Nie jesteś zalogowany.
żadnego zaproszenia nie potrzeba jeśli twój pobyt nie przekroczy 90 dni, aby spędzić w japonii ponad 90 dni potrzebna jest jakaś wiza (pracownicza, studencka itp)
co do kosztów to sam bilet lotniczy obecnie kosztuje ponad 2000 (najtańszy jaki znalazłem to 2480 zł)

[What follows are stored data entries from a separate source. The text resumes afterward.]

Lemma cube_overflows (s : bool) (mx : positive) (ex : Z) :
  1027 <= 3 * (Zdigits2 (Zpos mx) + ex) ->
  B64.is_infinity (B64.pow (S754_finite s mx ex) 3) = true.
Proof.
  intro Hbig. unfold B64.pow.
  assert (Hm : 3 * Zdigits2 (Zpos mx) - 2 <= Zdigits2 (Zpos (mx ^ 3))).
  { replace (mx ^ 3)%positive with (mx * (mx * mx))%positive by lia.
    pose proof (Zdigits2_mul_below mx (mx * mx)).
    pose proof (Zdigits2_mul_below mx mx). lia. }
  pose proof (binary_round_aux_shape (s && B64.odd 3) (Zpos (mx ^ 3))
                (3 * ex) loc_Exact) as Hshape.
  destruct (binary_round_aux B64.prec B64.emax (s && B64.odd 3)
              (Zpos (mx ^ 3)) (3 * ex) loc_Exact)
    as [s' | s' | | s' m' e']; try reflexivity; exfalso; lia.
Qed.

End RoundingLarge.

Section B64Overflow.

Local Open Scope arith_scope.

(** X14.  In binary64, for every finite cloud cover of magnitude at
    least 1e104 the shortwave stage raises [OverflowError]: the cube of
    the cloud fraction is out of range. *)
Theorem shortwave_overflow (c Q : B64.t) :
  B64.valid c = true ->
  B64.is_finite c = true ->
  B64.leb (B64.of_Z (10 ^ 104)) (SFabs c) = true ->
  cell3_shortwave c Q = Raise OverflowError.
Proof.
  intros Hv Hf Hbig.
  assert (E10 : B64.of_Z (10 ^ 104)
                = S754_finite false 6283639635581090 293)
    by (vm_compute; reflexivity).
  rewrite E10 in Hbig. clear E10.
  destruct c as [s | s | | s m e]; try discriminate Hf;
    [discriminate Hbig |].
  assert (He : (293 <= e)%Z).
  { unfold B64.leb, SFleb, SFabs, SFcompare in Hbig.
    destruct (Z.compare_spec 293 e) as [E | E | E];
      [lia | lia | discriminate Hbig]. }
  destruct (cloud_fraction_large s m e Hv ltac:(lia)) as [mx [ex [Hx Hmag]]].
  unfold cell3_shortwave. rewrite Hx.
  change (float_pow (S754_finite (xorb s false) mx ex) 3)
    with (B64.py_float_pow (S754_finite (xorb s false) mx ex) 3).
  unfold B64.py_float_pow.
  rewrite (cube_overflows (xorb s false) mx ex) by lia.
  reflexivity.
Qed.

End B64Overflow.

(** * The further properties on concrete inputs *)

Section ExactRuns.

Local Open Scope R_scope.

Lemma density_and_buoyancy_closed_form_witness :
  exists d ob,
    cell5 (82 / 1000) 0 (346 / 10) 301 1025 4000 23 (1 / 10000) (7 / 10000)
    = Return d /\
    cell6 (981 / 100) (Qp d) 1025 (4 / 100) = Return ob /\
    Qnet d = 301 - 346 / 10 /\
    Qp d = - (1 / 10000) * Qnet d / 4000
           + 1025 * (7 / 10000) * (82 / 1000 - 0)
             / (3600 * (1 - 23 / 1000)) /\
    Bf ob = 981 / 100 * (1 / 10000) * Qnet d / (1025 * 4000)
            - 981 / 100 * (7 / 10000) * (82 / 1000 - 0)
              / (3600 * (1 - 23 / 1000)).
Proof.
  apply (density_and_buoyancy_closed_form
           (82 / 1000) 0 (346 / 10) 301 1025 4000 23 (1 / 10000) (7 / 10000)
           (981 / 100) (4 / 100)); lra.
Defined.

Lemma buoyancy_flux_sign_witness :
  exists d ob,
    cell5 0 1 (346 / 10) 301 1025 4000 23 (1 / 10000) (7 / 10000)
    = Return d /\
    cell6 (981 / 100) (Qp d) 1025 (4 / 100) = Return ob /\
    0 < Qnet d /\ Qp d < 0 /\ 0 < Bf ob.
Proof.
  destruct (buoyancy_flux_sign
              0 1 (346 / 10) 301 1025 4000 23 (1 / 10000) (7 / 10000)
              (981 / 100) (4 / 100))
    as [d [ob [H5 [H6 [Hheat _]]]]]; try lra.
  exists d, ob. split; [exact H5 |]. split; [exact H6 |].
  apply Hheat; lra.
Defined.

Lemma obukhov_length_sign_witness :
  exists ob,
    cell6 (981 / 100) (1 / 100000) 1025 (4 / 100) = Return ob /\
    0 < ustar ob /\
    1025 * (ustar ob) ^ 2 = 4 / 100 /\
    L ob * Bf ob = - (ustar ob) ^ 3 / (4 / 10) /\
    L ob * Bf ob < 0 /\
    (0 < Bf ob -> L ob < 0) /\
    (Bf ob < 0 -> 0 < L ob).
Proof.
  apply (obukhov_length_sign (981 / 100) (1 / 100000) 1025 (4 / 100)); lra.
Defined.

End ExactRuns.

Section B64Runs.

Local Open Scope arith_scope.

Lemma density_flux_silent_division_by_zero_witness :
  exists d,
    cell5 (lit 828 4) (lit 0 1) (lit 34585 3) (lit 301 0) (lit 10250 1)
      (lit 40700 1) (lit 10000 1) (lit 11 5) (lit 77 5) = Return d /\
    B64.is_finite (Fs d) = false /\
    B64.is_finite (Qp d) = false.
Proof.
  destruct (density_flux_silent_division_by_zero
              (lit 828 4) (lit 0 1) (lit 34585 3) (lit 301 0) (lit 10250 1)
              (lit 40700 1) (lit 10000 1) (lit 11 5) (lit 77 5))
    as [d [H5 [HS _]]].
  exists d. split; [exact H5 |]. apply HS. reflexivity.
Defined.

Lemma notebook_passes_nan_on_witness :
  exists s,
    notebook
      (fun _ => Return [[lit 3556 5; lit (-407) 2; lit 570 1;
                         lit (-1835) 2; S754_nan; lit 828 4]])
      Recorded.gsw_alpha Recorded.gsw_beta Recorded.gsw_cp_t_exact cell2
    = Return s /\
    net_heat_flux s = S754_nan /\ buoyancy_flux s = S754_nan /\
    obukhov_length s = S754_nan.
Proof.
  assert (H3 : cell3
                 (fun _ => Return [[lit 3556 5; lit (-407) 2; lit 570 1;
                                    lit (-1835) 2; S754_nan; lit 828 4]])
                 cell2 = Return (_, _))
    by (vm_compute; reflexivity).
  assert (H4 : cell4 Recorded.gsw_alpha Recorded.gsw_beta
                 Recorded.gsw_cp_t_exact cell2 = Return _)
    by (vm_compute; reflexivity).
  destruct (notebook_passes_nan_on _ _ _ _ _ _ _ _ H3 H4)
    as [s [Hs [Hnan _]]].
  exists s. split; [exact Hs |]. apply Hnan. reflexivity.
Defined.

Lemma shortwave_cloud_cover_not_finite_witness :
  exists sw,
    cell3_shortwave (S754_infinity false) (lit 9700 1) = Return sw /\
    B64.is_finite (Qshortwave sw) = false.
Proof.
  apply (shortwave_cloud_cover_not_finite (S754_infinity false) (lit 9700 1)).
  reflexivity.
Defined.

Lemma shortwave_overflow_witness :
  cell3_shortwave (B64.of_float 1e200) (lit 9700 1) = Raise OverflowError.
Proof.
  apply (shortwave_overflow (B64.of_float 1e200) (lit 9700 1));
    vm_compute; reflexivity.
Defined.

End B64Runs.
(** X22.  When the child process of [test] exits with a non-zero code in
    quiet mode after printing something, [test] splits the captured output
    at the newlines and echoes, under the heading [Last lines of output:],
    the last 30 of the fields, joined by newlines again: the fields before
    them are dropped.  An output of at most 30 fields (at most 29 newlines)
    is echoed unchanged; of an output of 30 lines that each end with a
    newline, which has 31 fields, the first line is dropped. *)
Theorem test_echoes_captured_output env args st rc out t' :
  let assignment_dir := get_assignment_dir env (assignment args) in
  let gradle_wrapper :=
    assignment_dir // (if os_is_nt env then "gradlew.bat" else "gradlew") in
  is_Some (fs st !! assignment_dir) →
  is_Some (fs st !! gradle_wrapper) →
  subprocess_run env [PathLib.str gradle_wrapper; "test"; "--console=plain"]
    assignment_dir (fs st) = (Completed rc out, t') →
  rc ≠ 0%Z → verbose args = false → out ≠ "" →
  ∃ pre post dropped kept,
    stdout (cmd_test env args st).2
    = stdout st ++ pre
      ++ [line (Py.LF +:+ "Last lines of output:"); line (Py.join Py.LF kept)] ++ post
    ∧ Py.split Py.LF_char out = dropped ++ kept
    ∧ length kept = length (Py.split Py.LF_char out) `min` 30
    ∧ (length (Py.split Py.LF_char out) ≤ 30 → Py.join Py.LF kept = out).
Proof.
  intros adir wrapper Hdir Hwrapper Hrun Hrc Hquiet Hout.
  destruct (test_echo_run env args st rc out t' Hdir Hwrapper Hrun Hrc Hquiet Hout)
    as (pre & post & echoed & Hstdout & -> & Hshort).
  destruct (last_n_spec 30 (Py.split Py.LF_char out)) as (dropped & Hsplit & Hlen).
  by exists pre, post, dropped, (Py.last_n 30 (Py.split Py.LF_char out)).
Qed.

Lemma test_echoes_captured_output_witness :
  ∃ pre post kept,
    stdout (cmd_test Cases.env_thirty Sample.A3 (Sample.state Cases.gradle_tree [])).2
    = stdout (Sample.state Cases.gradle_tree []) ++ pre
      ++ [line (Py.LF +:+ "Last lines of output:"); line (Py.join Py.LF kept)] ++ post
    ∧ Py.split Py.LF_char Cases.thirty_lines = "1" :: kept
    ∧ length kept = 30.
Proof.
  destruct (test_echoes_captured_output Cases.env_thirty Sample.A3
              (Sample.state Cases.gradle_tree []) 1 Cases.thirty_lines Cases.gradle_tree)
    as (pre & post & dropped & kept & Hstdout & Hsplit & Hlen & _).
  - eexists. vm_compute. reflexivity.
  - eexists. vm_compute. reflexivity.
  - reflexivity.
  - done.
  - reflexivity.
  - vm_compute. discriminate.
  - exists pre, post, kept. split; [done|].
    assert (∃ rest, Py.split Py.LF_char Cases.thirty_lines = "1" :: rest ∧ length rest = 30)
      as (rest & Hlit & Hrest).
    { eexists. split; [vm_compute; reflexivity|reflexivity]. }
    rewrite Hlit in *. cbn [length] in Hlen. rewrite Hrest in Hlen.
    change (31 `min` 30) with 30 in Hlen.
    apply (f_equal length) in Hsplit as Hl. rewrite length_app in Hl. cbn [length] in Hl.
    rewrite Hrest, Hlen in Hl.
    destruct dropped as [|d [|d' dropped]]; simpl in Hl; try lia.
    simpl in Hsplit. injection Hsplit as <- <-. done.
Defined.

co do lokum to najtaniej wychodzą świątynie ale dla kilku osób to wynajęcie sporego mieszkania wyjdzie bardzo tanio i można to zrobić od ręki w dniu przybycia jeśli ktoś będzie miał jeszcze siłę na szukania mieszkania gdyż ponad 30 godzin lotu z przesiadką robi swoje, hotele czy motele lepiej sobie odpuścić, są drogie. Ceny znacząco się różnią od tego gdzie i co się wynajmie, najdrożej jest w centrum Tokio
jest jeszcze 1 prosty sposób na max 6 miesięczny pobyt, min tydzień - ten sposób to ESKK Travel, mają tam 2 szkoły z akademikami, oczywiście pokoje w akademiku nie są obowiązkowe, możesz mieszkać gdzie chcesz.
plusy takiej szkoły to wiza, można podszlifować sobie japoński ( 2 lekcje dziennie po 45 min każda) a reszta dnia to rób co chcesz...
ja obecnie zbieram na tę szkołę i będąc tam mam zamiar poszukać jakiejś możliwości aby zostać na stałe
Ostatnio edytowany przez manti (2008-03-29 23:57:26)
Offline
Offline
Odnośnie wizy - Przeczytaj
Co może polski turysta w Japonii - Przeczytaj
Najtańsze połączenie Polska - Japonia jakie znalazłem (w jedną stronę dla osoby do 24 lat, wylot 1 września 2008):
- Warszawa - Helsinki - Osaka ; cena 1646,03 zł ; linie Finnair (oferta jednej ze stron ze sprzedażą biletów On-line)
- Jednak na oficjalnej stronie Finnair połączenie to kosztuje 2057 zł. Zmieniając datę podróży na np 14 lipca 2008 cena wyniesie 1857 zł.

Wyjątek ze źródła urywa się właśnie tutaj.